━━━━━ Given records

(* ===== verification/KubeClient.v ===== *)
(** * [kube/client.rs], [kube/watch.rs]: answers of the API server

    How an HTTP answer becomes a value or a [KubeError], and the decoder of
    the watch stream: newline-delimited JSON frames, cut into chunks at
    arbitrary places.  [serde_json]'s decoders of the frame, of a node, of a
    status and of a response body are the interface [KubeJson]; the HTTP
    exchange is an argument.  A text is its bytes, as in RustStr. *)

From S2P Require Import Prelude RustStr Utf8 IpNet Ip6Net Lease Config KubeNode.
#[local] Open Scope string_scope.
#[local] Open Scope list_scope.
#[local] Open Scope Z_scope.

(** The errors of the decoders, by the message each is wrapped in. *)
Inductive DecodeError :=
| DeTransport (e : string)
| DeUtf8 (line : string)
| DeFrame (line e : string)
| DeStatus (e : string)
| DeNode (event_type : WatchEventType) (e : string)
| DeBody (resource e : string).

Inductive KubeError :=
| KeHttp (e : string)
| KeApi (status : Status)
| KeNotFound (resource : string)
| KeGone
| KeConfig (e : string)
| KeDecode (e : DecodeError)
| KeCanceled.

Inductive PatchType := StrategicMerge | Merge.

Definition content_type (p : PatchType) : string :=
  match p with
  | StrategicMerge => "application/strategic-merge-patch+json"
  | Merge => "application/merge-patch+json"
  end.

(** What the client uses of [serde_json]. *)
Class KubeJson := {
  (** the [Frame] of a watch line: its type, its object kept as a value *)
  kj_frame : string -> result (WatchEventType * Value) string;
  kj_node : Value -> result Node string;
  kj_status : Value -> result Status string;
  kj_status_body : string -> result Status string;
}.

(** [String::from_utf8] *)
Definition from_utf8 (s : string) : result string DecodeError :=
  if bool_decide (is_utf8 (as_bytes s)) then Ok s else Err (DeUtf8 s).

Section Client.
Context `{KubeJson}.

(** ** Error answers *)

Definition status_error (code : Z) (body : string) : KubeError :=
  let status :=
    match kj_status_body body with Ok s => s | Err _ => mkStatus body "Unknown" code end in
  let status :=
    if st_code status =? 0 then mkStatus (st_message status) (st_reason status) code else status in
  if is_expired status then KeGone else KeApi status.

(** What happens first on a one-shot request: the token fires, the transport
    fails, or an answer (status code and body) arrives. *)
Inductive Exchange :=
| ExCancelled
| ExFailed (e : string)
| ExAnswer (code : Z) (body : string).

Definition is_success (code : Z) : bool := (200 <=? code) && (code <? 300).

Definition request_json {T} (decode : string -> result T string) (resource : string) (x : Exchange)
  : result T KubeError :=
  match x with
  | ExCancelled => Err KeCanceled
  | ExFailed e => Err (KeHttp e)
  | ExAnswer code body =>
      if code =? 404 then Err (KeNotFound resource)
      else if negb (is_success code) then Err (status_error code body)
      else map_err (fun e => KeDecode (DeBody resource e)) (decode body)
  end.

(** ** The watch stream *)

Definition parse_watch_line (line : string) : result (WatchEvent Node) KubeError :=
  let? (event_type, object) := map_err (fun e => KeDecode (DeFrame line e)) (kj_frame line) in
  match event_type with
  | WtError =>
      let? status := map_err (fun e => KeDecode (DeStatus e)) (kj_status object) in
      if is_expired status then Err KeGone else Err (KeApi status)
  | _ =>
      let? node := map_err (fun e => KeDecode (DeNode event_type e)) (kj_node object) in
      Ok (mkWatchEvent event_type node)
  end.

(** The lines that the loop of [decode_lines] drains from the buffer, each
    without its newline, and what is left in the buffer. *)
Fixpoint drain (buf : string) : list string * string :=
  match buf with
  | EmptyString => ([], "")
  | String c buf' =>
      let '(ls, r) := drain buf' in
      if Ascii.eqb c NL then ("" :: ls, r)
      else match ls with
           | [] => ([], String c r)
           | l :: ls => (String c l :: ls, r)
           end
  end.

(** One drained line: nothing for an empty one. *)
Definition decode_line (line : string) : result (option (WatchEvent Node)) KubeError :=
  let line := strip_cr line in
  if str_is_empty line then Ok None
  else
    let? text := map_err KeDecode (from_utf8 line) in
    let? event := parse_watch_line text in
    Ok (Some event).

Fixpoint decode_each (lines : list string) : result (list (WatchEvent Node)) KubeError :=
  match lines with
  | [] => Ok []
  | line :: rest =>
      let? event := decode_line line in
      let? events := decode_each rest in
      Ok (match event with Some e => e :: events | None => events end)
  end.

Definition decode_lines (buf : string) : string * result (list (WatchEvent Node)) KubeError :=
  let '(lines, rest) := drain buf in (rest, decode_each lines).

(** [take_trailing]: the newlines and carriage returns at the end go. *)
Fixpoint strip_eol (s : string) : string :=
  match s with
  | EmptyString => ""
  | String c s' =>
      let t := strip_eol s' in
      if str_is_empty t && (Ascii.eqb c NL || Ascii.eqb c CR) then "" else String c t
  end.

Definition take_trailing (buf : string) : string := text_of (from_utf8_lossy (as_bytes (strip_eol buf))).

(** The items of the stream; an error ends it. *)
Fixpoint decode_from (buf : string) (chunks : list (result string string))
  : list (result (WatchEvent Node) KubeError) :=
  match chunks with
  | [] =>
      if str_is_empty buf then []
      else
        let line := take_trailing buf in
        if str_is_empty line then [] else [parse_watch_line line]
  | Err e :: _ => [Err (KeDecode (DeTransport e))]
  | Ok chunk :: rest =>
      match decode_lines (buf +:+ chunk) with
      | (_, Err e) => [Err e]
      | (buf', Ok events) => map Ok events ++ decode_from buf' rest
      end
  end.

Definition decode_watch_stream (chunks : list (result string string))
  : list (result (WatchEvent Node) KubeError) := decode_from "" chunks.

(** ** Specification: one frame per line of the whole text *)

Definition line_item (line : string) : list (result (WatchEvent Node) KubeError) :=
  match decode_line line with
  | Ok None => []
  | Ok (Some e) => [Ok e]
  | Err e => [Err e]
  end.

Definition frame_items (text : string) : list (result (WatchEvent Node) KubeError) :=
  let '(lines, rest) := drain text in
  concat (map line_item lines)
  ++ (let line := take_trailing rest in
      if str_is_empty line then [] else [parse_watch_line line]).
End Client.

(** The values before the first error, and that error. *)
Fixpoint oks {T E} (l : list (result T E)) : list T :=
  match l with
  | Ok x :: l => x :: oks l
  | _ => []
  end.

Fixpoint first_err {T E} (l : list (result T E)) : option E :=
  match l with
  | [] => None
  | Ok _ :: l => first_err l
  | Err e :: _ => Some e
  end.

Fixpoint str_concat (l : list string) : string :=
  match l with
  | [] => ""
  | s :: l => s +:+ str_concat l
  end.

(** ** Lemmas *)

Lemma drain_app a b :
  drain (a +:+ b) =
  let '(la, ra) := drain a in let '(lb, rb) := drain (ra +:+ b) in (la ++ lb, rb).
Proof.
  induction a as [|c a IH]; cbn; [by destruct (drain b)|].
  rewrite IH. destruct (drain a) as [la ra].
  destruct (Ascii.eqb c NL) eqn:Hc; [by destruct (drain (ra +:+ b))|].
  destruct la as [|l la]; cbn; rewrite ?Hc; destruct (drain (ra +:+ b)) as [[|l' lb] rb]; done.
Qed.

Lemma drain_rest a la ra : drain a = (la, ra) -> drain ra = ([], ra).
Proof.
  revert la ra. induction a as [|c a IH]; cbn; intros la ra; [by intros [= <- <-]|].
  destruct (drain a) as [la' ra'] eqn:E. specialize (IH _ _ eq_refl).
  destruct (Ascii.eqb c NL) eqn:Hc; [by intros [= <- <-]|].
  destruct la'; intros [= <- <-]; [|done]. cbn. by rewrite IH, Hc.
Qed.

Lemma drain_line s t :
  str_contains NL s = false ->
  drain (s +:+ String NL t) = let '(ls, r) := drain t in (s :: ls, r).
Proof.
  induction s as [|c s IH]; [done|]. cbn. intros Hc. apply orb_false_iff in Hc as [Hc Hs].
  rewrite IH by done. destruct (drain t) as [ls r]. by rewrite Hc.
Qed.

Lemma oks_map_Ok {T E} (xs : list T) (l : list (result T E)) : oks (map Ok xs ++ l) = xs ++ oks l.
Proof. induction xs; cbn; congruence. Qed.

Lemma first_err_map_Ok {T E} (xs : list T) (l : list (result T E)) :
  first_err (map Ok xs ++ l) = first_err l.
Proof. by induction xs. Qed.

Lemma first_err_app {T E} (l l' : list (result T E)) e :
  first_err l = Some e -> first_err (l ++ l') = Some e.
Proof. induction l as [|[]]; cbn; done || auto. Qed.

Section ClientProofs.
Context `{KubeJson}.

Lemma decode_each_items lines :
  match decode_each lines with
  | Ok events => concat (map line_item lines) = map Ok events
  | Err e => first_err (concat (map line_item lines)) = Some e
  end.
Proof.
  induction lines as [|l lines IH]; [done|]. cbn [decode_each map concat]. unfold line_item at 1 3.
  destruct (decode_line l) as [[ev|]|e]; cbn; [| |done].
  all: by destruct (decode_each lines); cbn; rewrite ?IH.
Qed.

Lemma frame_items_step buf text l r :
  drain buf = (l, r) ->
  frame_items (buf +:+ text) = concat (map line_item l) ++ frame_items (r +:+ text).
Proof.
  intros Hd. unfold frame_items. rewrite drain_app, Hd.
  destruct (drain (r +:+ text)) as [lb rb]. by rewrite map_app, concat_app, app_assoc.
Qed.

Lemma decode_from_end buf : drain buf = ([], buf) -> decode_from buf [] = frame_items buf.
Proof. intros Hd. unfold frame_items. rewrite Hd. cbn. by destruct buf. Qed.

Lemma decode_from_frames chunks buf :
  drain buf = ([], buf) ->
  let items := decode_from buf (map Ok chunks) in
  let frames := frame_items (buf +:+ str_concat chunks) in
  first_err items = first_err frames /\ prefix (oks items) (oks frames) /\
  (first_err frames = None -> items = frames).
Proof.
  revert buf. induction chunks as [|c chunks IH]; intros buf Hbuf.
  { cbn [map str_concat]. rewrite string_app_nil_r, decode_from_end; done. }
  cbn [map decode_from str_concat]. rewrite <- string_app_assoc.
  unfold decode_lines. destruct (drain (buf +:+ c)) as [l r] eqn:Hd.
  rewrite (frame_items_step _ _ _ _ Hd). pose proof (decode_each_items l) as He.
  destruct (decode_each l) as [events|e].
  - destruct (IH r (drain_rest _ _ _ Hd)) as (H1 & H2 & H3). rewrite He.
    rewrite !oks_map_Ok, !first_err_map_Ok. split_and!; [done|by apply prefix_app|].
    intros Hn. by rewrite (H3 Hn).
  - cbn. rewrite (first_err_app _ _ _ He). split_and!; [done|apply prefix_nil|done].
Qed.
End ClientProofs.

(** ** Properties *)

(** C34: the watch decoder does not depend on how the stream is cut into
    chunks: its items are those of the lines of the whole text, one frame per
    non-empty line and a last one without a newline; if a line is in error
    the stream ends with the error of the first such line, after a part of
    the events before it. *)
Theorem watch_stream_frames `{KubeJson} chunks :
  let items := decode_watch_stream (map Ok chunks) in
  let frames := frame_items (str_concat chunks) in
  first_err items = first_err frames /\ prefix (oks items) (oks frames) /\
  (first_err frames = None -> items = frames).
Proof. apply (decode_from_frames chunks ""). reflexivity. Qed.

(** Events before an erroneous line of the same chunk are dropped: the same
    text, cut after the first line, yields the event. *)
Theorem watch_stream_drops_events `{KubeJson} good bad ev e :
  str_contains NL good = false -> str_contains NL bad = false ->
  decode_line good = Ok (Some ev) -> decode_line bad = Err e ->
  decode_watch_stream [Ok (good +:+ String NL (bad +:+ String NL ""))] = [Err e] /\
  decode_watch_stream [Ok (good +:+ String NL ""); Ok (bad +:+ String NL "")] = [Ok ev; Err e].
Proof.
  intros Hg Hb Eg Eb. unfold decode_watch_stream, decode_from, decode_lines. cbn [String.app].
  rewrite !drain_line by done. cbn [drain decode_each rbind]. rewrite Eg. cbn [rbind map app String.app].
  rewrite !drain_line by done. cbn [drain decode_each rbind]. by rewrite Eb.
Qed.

━━━━━━━━━━
━━━━━ Given records

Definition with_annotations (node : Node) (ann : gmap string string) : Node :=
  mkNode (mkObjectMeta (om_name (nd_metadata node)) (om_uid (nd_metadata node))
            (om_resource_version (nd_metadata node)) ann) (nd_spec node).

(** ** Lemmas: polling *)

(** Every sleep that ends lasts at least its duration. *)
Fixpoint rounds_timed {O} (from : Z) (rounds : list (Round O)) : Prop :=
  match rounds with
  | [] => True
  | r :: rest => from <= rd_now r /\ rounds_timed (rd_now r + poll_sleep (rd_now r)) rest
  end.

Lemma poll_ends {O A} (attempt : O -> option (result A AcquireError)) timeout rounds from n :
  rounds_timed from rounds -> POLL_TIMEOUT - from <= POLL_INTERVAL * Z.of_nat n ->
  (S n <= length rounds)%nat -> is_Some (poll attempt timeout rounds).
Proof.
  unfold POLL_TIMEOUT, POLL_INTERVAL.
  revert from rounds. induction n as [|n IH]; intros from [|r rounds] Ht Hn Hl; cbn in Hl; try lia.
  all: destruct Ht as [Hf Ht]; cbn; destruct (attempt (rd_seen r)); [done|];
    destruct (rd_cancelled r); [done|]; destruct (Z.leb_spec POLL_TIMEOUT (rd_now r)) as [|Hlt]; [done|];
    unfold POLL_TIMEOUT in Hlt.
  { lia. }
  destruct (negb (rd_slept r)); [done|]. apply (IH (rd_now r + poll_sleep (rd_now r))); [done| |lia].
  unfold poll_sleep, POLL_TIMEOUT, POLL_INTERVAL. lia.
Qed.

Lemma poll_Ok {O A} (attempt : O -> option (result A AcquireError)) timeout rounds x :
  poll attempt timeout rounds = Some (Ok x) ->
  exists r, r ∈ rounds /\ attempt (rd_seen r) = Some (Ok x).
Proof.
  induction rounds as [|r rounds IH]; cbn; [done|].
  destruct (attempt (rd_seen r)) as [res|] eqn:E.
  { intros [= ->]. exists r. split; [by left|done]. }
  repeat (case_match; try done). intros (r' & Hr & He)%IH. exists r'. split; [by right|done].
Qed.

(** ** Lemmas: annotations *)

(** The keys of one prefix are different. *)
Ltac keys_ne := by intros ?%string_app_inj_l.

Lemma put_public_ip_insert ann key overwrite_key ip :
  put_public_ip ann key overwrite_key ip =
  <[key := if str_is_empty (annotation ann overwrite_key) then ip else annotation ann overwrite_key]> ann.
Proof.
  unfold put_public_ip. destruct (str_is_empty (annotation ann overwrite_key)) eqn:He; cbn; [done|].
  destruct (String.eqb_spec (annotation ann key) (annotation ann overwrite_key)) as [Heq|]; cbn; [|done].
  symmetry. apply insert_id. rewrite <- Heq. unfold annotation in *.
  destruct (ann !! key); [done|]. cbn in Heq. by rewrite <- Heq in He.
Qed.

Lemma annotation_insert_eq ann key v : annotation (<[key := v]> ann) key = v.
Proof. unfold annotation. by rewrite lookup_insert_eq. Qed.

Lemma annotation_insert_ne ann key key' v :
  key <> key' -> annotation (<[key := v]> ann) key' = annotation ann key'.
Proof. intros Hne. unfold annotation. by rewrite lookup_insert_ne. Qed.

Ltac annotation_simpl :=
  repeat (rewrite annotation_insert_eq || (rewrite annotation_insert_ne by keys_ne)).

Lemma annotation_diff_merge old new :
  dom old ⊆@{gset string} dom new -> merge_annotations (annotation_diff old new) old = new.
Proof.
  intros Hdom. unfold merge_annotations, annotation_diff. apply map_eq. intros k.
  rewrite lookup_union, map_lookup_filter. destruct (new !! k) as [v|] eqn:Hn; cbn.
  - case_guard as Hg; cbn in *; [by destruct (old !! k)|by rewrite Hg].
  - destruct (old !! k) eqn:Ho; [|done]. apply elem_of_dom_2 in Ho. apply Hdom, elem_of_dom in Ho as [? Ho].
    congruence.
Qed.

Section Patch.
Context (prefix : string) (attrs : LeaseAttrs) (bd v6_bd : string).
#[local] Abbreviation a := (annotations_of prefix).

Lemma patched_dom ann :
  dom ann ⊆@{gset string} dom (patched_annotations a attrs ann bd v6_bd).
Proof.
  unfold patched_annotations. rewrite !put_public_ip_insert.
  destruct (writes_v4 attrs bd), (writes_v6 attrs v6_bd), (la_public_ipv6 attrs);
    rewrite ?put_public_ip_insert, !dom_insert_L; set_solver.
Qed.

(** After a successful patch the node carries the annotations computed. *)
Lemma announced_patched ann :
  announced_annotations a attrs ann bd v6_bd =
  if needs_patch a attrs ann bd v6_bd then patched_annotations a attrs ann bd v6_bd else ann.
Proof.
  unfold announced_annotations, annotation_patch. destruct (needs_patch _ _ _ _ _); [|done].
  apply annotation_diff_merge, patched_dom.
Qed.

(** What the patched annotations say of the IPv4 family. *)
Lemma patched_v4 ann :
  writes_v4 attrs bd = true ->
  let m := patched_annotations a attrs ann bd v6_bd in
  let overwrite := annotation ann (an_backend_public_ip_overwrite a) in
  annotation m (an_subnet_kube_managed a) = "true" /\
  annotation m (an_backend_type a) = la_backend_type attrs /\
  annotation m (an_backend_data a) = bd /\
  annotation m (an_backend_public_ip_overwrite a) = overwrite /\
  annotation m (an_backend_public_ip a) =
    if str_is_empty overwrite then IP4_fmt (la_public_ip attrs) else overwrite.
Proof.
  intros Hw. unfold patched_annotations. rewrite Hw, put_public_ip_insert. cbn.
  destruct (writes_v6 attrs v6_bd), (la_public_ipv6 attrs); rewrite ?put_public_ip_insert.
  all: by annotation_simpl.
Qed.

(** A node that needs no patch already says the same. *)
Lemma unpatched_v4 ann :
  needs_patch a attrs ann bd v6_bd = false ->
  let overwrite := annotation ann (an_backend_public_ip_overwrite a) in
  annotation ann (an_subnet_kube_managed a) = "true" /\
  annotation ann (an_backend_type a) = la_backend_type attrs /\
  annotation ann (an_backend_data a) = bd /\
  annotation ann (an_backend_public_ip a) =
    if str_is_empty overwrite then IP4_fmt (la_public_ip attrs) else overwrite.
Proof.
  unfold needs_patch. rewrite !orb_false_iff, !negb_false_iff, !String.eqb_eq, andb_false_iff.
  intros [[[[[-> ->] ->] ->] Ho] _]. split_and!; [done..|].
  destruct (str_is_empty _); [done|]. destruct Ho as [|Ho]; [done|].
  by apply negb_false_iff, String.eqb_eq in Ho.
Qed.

━━━━━━━━━━

▶ _Exercise prompt_
Copy every line in the data above that has the string "attempt" in it.

▶ _Solution to this exercise_
Lemma poll_ends {O A} (attempt : O -> option (result A AcquireError)) timeout rounds from n :
  (S n <= length rounds)%nat -> is_Some (poll attempt timeout rounds).
  all: destruct Ht as [Hf Ht]; cbn; destruct (attempt (rd_seen r)); [done|];
Lemma poll_Ok {O A} (attempt : O -> option (result A AcquireError)) timeout rounds x :
  poll attempt timeout rounds = Some (Ok x) ->
  exists r, r ∈ rounds /\ attempt (rd_seen r) = Some (Ok x).
  destruct (attempt (rd_seen r)) as [res|] eqn:E.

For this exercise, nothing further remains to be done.